BEGIN RECORD EXTRACTS

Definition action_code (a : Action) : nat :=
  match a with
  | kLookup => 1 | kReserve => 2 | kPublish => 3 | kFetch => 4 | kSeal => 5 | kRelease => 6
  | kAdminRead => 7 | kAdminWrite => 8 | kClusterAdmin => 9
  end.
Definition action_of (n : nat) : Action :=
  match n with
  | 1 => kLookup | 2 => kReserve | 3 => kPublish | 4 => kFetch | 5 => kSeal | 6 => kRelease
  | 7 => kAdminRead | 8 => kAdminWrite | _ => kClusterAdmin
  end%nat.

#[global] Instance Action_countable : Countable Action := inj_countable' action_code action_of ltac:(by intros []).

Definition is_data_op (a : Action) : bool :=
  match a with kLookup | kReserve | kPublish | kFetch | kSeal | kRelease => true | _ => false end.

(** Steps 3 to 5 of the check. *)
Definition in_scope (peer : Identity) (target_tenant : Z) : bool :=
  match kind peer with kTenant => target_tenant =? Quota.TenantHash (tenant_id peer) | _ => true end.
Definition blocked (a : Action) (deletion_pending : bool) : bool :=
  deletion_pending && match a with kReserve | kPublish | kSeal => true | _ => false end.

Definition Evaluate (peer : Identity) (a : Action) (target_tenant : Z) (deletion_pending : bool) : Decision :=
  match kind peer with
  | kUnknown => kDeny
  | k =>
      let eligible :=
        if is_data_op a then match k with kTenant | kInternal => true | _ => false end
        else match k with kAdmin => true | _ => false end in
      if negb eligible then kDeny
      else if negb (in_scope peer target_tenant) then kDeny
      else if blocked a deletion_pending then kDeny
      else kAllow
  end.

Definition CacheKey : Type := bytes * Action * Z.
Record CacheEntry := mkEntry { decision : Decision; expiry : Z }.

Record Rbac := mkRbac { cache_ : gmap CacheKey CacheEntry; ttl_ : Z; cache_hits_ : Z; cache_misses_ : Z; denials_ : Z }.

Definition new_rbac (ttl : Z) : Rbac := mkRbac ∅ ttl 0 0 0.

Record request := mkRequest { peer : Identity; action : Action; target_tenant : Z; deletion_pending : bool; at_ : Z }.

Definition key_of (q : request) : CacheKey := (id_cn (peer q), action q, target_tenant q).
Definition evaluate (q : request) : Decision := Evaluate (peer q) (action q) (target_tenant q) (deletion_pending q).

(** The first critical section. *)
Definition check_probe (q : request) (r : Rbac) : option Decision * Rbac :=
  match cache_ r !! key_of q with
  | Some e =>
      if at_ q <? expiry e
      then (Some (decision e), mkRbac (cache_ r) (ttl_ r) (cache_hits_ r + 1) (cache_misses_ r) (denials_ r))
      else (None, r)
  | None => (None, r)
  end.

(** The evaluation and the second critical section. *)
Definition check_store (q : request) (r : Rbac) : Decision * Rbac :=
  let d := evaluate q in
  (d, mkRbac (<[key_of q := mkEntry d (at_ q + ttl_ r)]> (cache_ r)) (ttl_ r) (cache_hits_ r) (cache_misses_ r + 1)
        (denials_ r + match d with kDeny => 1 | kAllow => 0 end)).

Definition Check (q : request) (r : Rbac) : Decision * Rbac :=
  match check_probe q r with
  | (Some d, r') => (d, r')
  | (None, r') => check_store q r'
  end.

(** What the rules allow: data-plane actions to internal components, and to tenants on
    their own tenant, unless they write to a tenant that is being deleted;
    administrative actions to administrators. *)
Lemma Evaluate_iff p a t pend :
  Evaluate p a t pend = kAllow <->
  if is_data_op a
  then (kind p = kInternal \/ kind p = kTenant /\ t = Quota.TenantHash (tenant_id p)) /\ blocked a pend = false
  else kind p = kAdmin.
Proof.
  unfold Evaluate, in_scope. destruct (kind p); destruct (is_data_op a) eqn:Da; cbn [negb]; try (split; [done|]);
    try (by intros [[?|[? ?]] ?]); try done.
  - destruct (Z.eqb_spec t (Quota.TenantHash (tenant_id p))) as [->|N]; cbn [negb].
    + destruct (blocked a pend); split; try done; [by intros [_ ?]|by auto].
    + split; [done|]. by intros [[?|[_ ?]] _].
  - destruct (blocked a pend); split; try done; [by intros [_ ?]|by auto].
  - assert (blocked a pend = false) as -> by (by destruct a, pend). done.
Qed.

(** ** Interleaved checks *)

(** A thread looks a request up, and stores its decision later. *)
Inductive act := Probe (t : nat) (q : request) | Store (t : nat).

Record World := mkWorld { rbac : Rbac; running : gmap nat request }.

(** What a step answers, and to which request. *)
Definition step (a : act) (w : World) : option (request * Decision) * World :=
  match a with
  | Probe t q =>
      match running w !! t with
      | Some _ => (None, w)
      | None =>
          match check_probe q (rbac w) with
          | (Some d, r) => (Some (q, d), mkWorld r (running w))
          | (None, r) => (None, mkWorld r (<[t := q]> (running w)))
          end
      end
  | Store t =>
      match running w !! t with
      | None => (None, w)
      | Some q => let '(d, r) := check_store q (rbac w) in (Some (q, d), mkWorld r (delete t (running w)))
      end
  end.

END RECORD EXTRACTS

* EXERCISE DIRECTIONS:
Retype the records above, but only those lines that fall between the line containing "else if blocked" and the line containing "Record CacheEntry := mkEntry", with both of those lines included, exactly as written.

* TASK RESULT:
      else if blocked a deletion_pending then kDeny
      else kAllow
  end.

Definition CacheKey : Type := bytes * Action * Z.
Record CacheEntry := mkEntry { decision : Decision; expiry : Z }.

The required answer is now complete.